Parecían recordar juntos las noches de lecciones de historia para aprobar el examen correspondiente. El diseño de artimañas para introducir los famosos acordeones a la prueba final de lógica y filosofía, con tal de que Max acreditara, y pasara de año. Las madrugadas felices en que analizaron cartas náuticas hasta aprenderlas de memoria.
Por un momento, Max parpadeó con más lentitud de la acostumbrada, apretó más la mano sobre el brazo esquelético, miró nuevamente al abuelo, e hizo ese gesto tan suyo que delataba emoción, abriendo la boca, incrustando la lengua en la comisura de los labios.

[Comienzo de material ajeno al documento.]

(** * The command-line assistant of ThingEngine ([assistant.js])

    A shallow embedding of [assistant.js]: the line dispatcher [_onLine],
    its command handlers, the renderer delegate and the two-phase OAuth
    pairing, together with the part of the JavaScript run time they rely on
    (string primitives, [parseInt], [JSON.stringify], promises chained with
    [then] and closed with [done]). *)

From Stdlib Require Import String Ascii ZArith List Bool Lia.
Import ListNotations.
Open Scope string_scope.
Set Warnings "-register-all".

(** ** JavaScript strings

    A [string] stands for a JavaScript string whose code units are below
    256, one [ascii] per code unit. *)
Module Js.

(** A primitive that is a string, [undefined] or [null]: what an element of
    a spread argument list, [line[i]] or [this._oauthKind] can be. *)
Inductive jsval :=
| js_undefined
| js_null
| js_string (s : string).

(** [ToString] on such a value, as used by [+] with a string operand. *)
Definition to_string (v : jsval) : string :=
  match v with
  | js_undefined => "undefined"
  | js_null => "null"
  | js_string s => s
  end.

(** [v === 'lit'] *)
Definition is_str (v : jsval) (lit : string) : bool :=
  match v with
  | js_string s => String.eqb s lit
  | _ => false
  end.

(** Truthiness, for [!app] and [a || b]. *)
Definition truthy (v : jsval) : bool :=
  match v with
  | js_string s => negb (String.eqb s "")
  | _ => false
  end.

(** [s[i]]: the one-character string at index [i], or [undefined]. *)
Definition char_at (s : string) (i : nat) : jsval :=
  match String.get i s with
  | Some c => js_string (String c "")
  | None => js_undefined
  end.

(** [s.substr(n)] for [n >= 0]. *)
Fixpoint substr (n : nat) (s : string) : string :=
  match n, s with
  | O, _ => s
  | S n', String _ r => substr n' r
  | S _, EmptyString => ""
  end.

Definition space : ascii := " "%char.
(** * RouteStory backend: the Route Intelligence Engine

    A shallow embedding of the algorithmic core of
    [supabase/functions/generate-route/index.ts],
    [supabase/functions/route-status/index.ts] and of the stored SQL
    routines, and the properties the specification states about them.

    Conventions.
    - A JavaScript [number] is an IEEE 754 binary64 value: Rocq's
      primitive [float].  Where the source only handles integers
      (char codes, the 32-bit results of the bit operators, the
      accumulated latitude and longitude in units of 1e-5 degree) the
      integer is a [Z], with the 32-bit wrap-around of the bit operators
      written out.
    - A JavaScript string is the list of its UTF-16 code units.
    - A SQL [DECIMAL] is an exact rational, [Q]. *)

From Stdlib Require Import ZArith List String Ascii Bool Lia QArith Floats.
From Stdlib Require Import Permutation Sorted Lqa.
Import ListNotations.

Set Warnings "-inexact-float".
Local Open Scope Z_scope.

(** ** JavaScript's 32-bit integer operators *)

Module Int32.

(** [ToInt32]: reduction modulo 2^32 into [-2^31, 2^31). *)
Definition wrap (x : Z) : Z := (x + 2 ^ 31) mod 2 ^ 32 - 2 ^ 31.

(** [x << s]: the shift count is taken modulo 32. *)
Definition shl (x s : Z) : Z := wrap (Z.shiftl (wrap x) (s mod 32)).

(** [x >> s], sign-propagating. *)
Definition sar (x s : Z) : Z := Z.shiftr (wrap x) (s mod 32).

(** [x | y], [x & y] and [~x]. *)
Definition or (x y : Z) : Z := wrap (Z.lor (wrap x) (wrap y)).
Definition and (x y : Z) : Z := wrap (Z.land (wrap x) (wrap y)).
Definition not (x : Z) : Z := wrap (Z.lnot (wrap x)).

End Int32.

(** ** Numbers *)

(** The binary64 value of an integer (exact below 2^53). *)
Definition Z2float (z : Z) : float :=
  SF2Prim (binary_normalize prec emax z 0 false).
(** * UnixFS option resolution (core/coreiface/options/unixfs.go)

    A shallow embedding of the settings records, the option constructors
    and the eight [Unixfs*Options] resolvers of package [options], with the
    properties of the resolvers that the design document states.

    Go values are rendered as follows.  [int], [int64] and [uint64] are
    plain [Z]: the resolvers only compare and copy these numbers, so no
    wrap-around arises.  A pointer result [*T] that may be [nil] is an
    [option T]; a Go [error] that may be [nil] is an [option error].  An
    option, a Go function from a pointer to [T] to an error, mutates the
    record it is handed and returns an error, so it is a function
    [T -> T * option error]. *)

From Stdlib Require Import ZArith String List Bool Lia DecimalString.
Import ListNotations.

Local Open Scope string_scope.
Local Open Scope Z_scope.

(** ** Errors *)

(** A Go error value carrying its message, as made by [errors.New] and
    [fmt.Errorf]. *)
Inductive error : Type :=
  | errorString (msg : string).

Definition errors_New (text : string) : error := errorString text.

(** The [%d] verb of package [fmt] on an integer: decimal digits with a
    leading minus sign for negative numbers. *)
Definition fmt_d (n : Z) : string := NilZero.string_of_int (Z.to_int n).

(** [fmt.Errorf(format)] for a format without verbs. *)
Definition fmt_Errorf (format : string) : error := errorString format.

(** [fmt.Errorf(prefix + "%d", n)]. *)
Definition fmt_Errorf_d (prefix : string) (n : Z) : error :=
  errorString (prefix ++ fmt_d n).

(** The three error values the resolvers create, under the names the design
    document gives them. *)
Definition ConflictingOption : error :=
  fmt_Errorf "nocopy option requires '--raw-leaves' to be enabled as well".

Definition UnsupportedCombination : error :=
  errors_New "CIDv0 only supports sha2-256".

Definition UnknownCidVersion (version : Z) : error :=
  fmt_Errorf_d "unknown CID version: " version.

(** ** Imported packages *)

Module mh.

(** Modelled from the spec: the constant [mh.SHA2_256] of package
    go-multihash, which is imported and not part of this repository; it is
    the code of the standard 256-bit hash function, 0x12 in the multihash
    table. *)
Definition SHA2_256 : Z := 0x12.

End mh.

Module cid.

(** Modelled from the spec: the struct [cid.Prefix] of package go-cid,
    which is imported and not part of this repository: the CID version, the
    codec, the hash function code and the hash length. *)
Record Prefix : Type := mkPrefix {
  Version : Z;
  Codec : Z;
  MhType : Z;
  MhLength : Z
}.

(** The composite literal [cid.Prefix{}]: every field has its zero value. *)
Definition zero : Prefix :=
  {| Version := 0; Codec := 0; MhType := 0; MhLength := 0 |}.

(** Modelled from the spec: the codec constant [cid.DagProtobuf] of package
    go-cid (0x70), the codec of the prefixes of package merkledag. *)
Definition DagProtobuf : Z := 0x70.

End cid.

Module dag.

(** Modelled from the spec: [dag.PrefixForCidVersion] of package
    boxo/ipld/merkledag, which is imported and not part of this repository.
    Prefix derivation succeeds for the versions 0 and 1, with a prefix for
    the standard hash function whose hash length is the sentinel -1, and
    fails with the unknown-CID-version error for every other value. *)
Definition PrefixForCidVersion (version : Z) : cid.Prefix * option error :=
  match version with
  | 0 =>
      ({| cid.Version := 0; cid.Codec := cid.DagProtobuf;
          cid.MhType := mh.SHA2_256; cid.MhLength := -1 |}, None)
  | 1 =>
      ({| cid.Version := 1; cid.Codec := cid.DagProtobuf;
          cid.MhType := mh.SHA2_256; cid.MhLength := -1 |}, None)
  | _ => (cid.zero, Some (UnknownCidVersion version))
  end.

End dag.

(** ** Settings records *)

Inductive Layout : Type :=
  | BalancedLayout
  | TrickleLayout.

(** A send-only channel [chan<- interface{}], named by a handle; the [nil]
    channel is [None] of [option chan]. *)
Definition chan : Type := nat.

(** One module per settings struct, as several structs share field names:
    the record, and for each field the assignment [settings.Field = v]. *)

Module Add.

Record UnixfsAddSettings : Type := mk {
  CidVersion : Z;
  MhType : Z;
  Inline : bool;
  InlineLimit : Z;
  RawLeaves : bool;
  RawLeavesSet : bool;
  Chunker : string;
  Layout : Layout;
  Pin : bool;
  OnlyHash : bool;
  FsCache : bool;
  NoCopy : bool;
  Events : option chan;
  Silent : bool;
  Progress : bool;
  ToFiles : string
}.

Definition set_CidVersion (v : Z) (s : UnixfsAddSettings) : UnixfsAddSettings :=
  {| CidVersion := v; MhType := MhType s; Inline := Inline s;
     InlineLimit := InlineLimit s; RawLeaves := RawLeaves s;
     RawLeavesSet := RawLeavesSet s; Chunker := Chunker s;
     Layout := Layout s; Pin := Pin s; OnlyHash := OnlyHash s;
     FsCache := FsCache s; NoCopy := NoCopy s; Events := Events s;
     Silent := Silent s; Progress := Progress s; ToFiles := ToFiles s |}.

Definition set_MhType (v : Z) (s : UnixfsAddSettings) : UnixfsAddSettings :=
  {| CidVersion := CidVersion s; MhType := v; Inline := Inline s;
     InlineLimit := InlineLimit s; RawLeaves := RawLeaves s;
     RawLeavesSet := RawLeavesSet s; Chunker := Chunker s;
     Layout := Layout s; Pin := Pin s; OnlyHash := OnlyHash s;
     FsCache := FsCache s; NoCopy := NoCopy s; Events := Events s;
     Silent := Silent s; Progress := Progress s; ToFiles := ToFiles s |}.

Se acercó un poco más, y moviendo los labios, sin sonido para no ser escuchado por los zopilotes de al lado, dijo al abuelo; -ya me casé con Lorenza, está embarazada. Sabemos que será niño, se llamará Pedro, como tú. Me voy a las Islas Malucas, me contrató la empresa de biotecnología que te platiqué. Bucearé para ganarme la vida-.
El abuelo había leído perfectamente sus labios, intensificó la fijeza de su mirada en las pupilas de Max, y de sus ojos comenzaron a salir lágrimas de buen tamaño, completamente saladas, que rodaron por sus pómulos pegados al hueso. Sabía que Max había logrado su sueño; sabía que Max eludió –con cierta ayuda de él- la estúpida cerrazón de su padre para enviarlo a Harvard, a estudiar algo especializado, para administrar el dinero del abuelo.
El abuelo miró con ternura a Max, quizá dándole las gracias por haber sido su amigo en una de esas oportunidades extrañas en que la vida permite camaradería profunda entre ascendiente y descendiente.
Finalmente, el abuelo hizo una nueva mueca que ahora sí terminó en sonrisa, y decidió, sin parpadear, que ya era suficiente, hora de irse, hora de buscar a sus muertos, con la tranquilidad de que Fidelis no iba a venir jamás…, todo estaba dispuesto, el muchacho ya tenía, sin saberlo, toda su fortuna, la que garantizaba muchas inmersiones en los océanos y la realización también, de los sueños del bisnieto, sin preocupaciones, salvo la de mantener al golfo de su padre, y a la zorra que tuviera en turno.